I have a course with the following description:

The purpose of this course is the study of programming language security features and languages designed to support it explicitly. Static and dynamic constructs for security in languages and systems, as well as software engineering security principles/patterns.


  • Basic Programming Language security framework.
  • Designing secure programming languages
  • Access control in programming languages
  • Information flow languages
  • Capability Languages
  • Mobile programming languages
  • Software Engineering and Security
  • Basic software vulnerabilities in systems
  • Secure Software Engineering life-cycle
  • Patterns, and Practices for software security

I'm confused - How is PL security different from regular security? I'm looking for possible textbooks/books to study, or websites that are good in this topic, or any advice/tips. The professor told me to know C and Java well, that's all I know so far.

I appreciate any tips or advice.

  • 1
    How do you define regular security?
    – Mike L.
    Dec 13, 2011 at 2:10
  • Just for my curiosity, could you name the school and/or professor?
    – Kevin Reid
    Dec 16, 2011 at 1:00

7 Answers 7


Security (as it is related to PLs) is closely related to the notion of correctness. If your language implementation can guarantee that a certain constraint will alway hold, it allows a better security than a less restricted language. For example, if it is guaranteed that an out of bounds array access is either impossible or will trigger an exception, your code is already safe from a very broad range of possible security exploits.

If a language allows you to reason about certain aspects of how your code will behave, it is more suitable for secure coding than a language with a high degree of unpredictability. Consider comparing, say, C, with something like Coq or Agda2.


In college my roomate prepared for such a course by learning how to manipulate memory for an online game he played. It kept him motivated to brush up on his C skills (and assembly) and also gave him the motivation to learn the details of the compiler, and memory/pointer manipulation. Eventually when he had to work on a project he would just play/hack his game... The results of which became his semester project.


PL Security is fundamentally no different to real world physical security, pity most of the industry has yet to realize this.

Some languages make it easier to shot yourself in the foot (C) than others (Java), but you can do it in any language if you try hard enough.

Reading the later works of Bruce Schneier and some back issue of his monthly news letter will give you some real insight into what goes wrong.


There are secure coding guidelines for Java, which is a very detailed list of "tips" specifically related to Java (and they explain what could happen if you. It's been a while since I used C, but as for C# which I know use frequently there are outdated (because it's for .NET 2.0) security guidelines, still a good read overall. Now, this is related to PL security.

As for software engineering security, MSDN Magazine for example has a Security portal that contains (click on "Learn") many interesting articles/stories related to writing secure applications regardless of the programming language used. It is not necessarily related to C#, VB.Net or any other specific Microsoft languages. I'll just add here a very interesting article I just read yesterday: Lessons Learned from Five Years of Building More Secure Software, but there are many more.

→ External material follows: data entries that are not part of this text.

Lemma X21_numbers_consecutive_below_1000_witness :
  let s := initialStore august1 in
  let new := skipn (List.length (tasks s))
               (map Task.taskNumber
                    (tasks (@addTasks enUS (sampleCalls 2) s))) in
  List.length new = List.length (sampleCalls 2)
  /\ (forall i num,
         nth_error new i = Some num ->
         JS.test_T3 num = true
         /\ suffixOf num = Some (nextNumber (tasks s) + Z.of_nat i))
  /\ NoDup new
  /\ (forall num, In num new ->
                  ~ In num (map Task.taskNumber (tasks s))).
Proof.
  apply (@X21_numbers_consecutive_below_1000 enUS (sampleCalls 2)
           (initialStore august1)).
  vm_compute. discriminate.
Defined.

Lemma X22_deleted_sender_is_unknown_witness :
  let s := initialStore august1 in
  let s1 := provider (deleteUser s (ChatMessage.userId longMessage)
                        (mkBrowser s None)) in
  tasks s1 = tasks s
  /\ (forall u, In u (users s1) <->
                In u (users s)
                /\ User.id u <> ChatMessage.userId longMessage)
  /\ forall n,
       In n (emittedBetween s1 (addChatMessage s1 august1 longMessage s1)) ->
       Notification.message n
       = messagePreview "Unknown User" (ChatMessage.message longMessage).
Proof.
  apply (X22_deleted_sender_is_unknown (initialStore august1) None august1
           longMessage task1).
  reflexivity.
Defined.

Example deleted_admin_writes :
  let s := initialStore august1 in
  let s1 := provider (deleteUser s "1" (mkBrowser s None)) in
  map Notification.message
    (emittedBetween s1 (addChatMessage s1 august1 longMessage s1))
  = ["Unknown User: The client has sent the missing statements this mo..."].
Proof. reflexivity. Qed.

The best way to prepare for the course is to buy the book ahead of time and start reading it.

I know it can be dull, but text books are actually designed to teach you the material.

If you want to get ahead, dig in and start reading.


Every system provides its own model of interactions and its own set of invariants. A programming language is an opportunity to provide a security model different from the host (OS) model, either finer-grained or just suited to a different (more specialized) purpose.

For example, the OS security model is typically organized around users/roles/groups and the resources (files, sockets, syscalls) that each is allowed access to. The JavaScript-in-a-browser security model, on the other hand, is concerned with source domains, JS code, and DOM objects. From the OS perspective, a browser is just a program run by a single user who presumably has permission to access the whole reachable internet and access all of the user's files. From the JS perspective, however, your favorite adorable-kitten server had better not be able to read your online banking pages or credentials.

So, PL security has a broader range of goals, resulting in different kinds of security models and different techniques for enforcing them.


I'd look up information pertaining to the idea of "state" in programming languages as well as parsing inputs and the mechanics of memory. A good many security breaches occur due to uncertain state, unsafely parsed inputs or memory overflow errors. The IT security Stack-Exchange might be a good place to poke around as well. That said, reading the book for the course is a good option as well as Richard points out.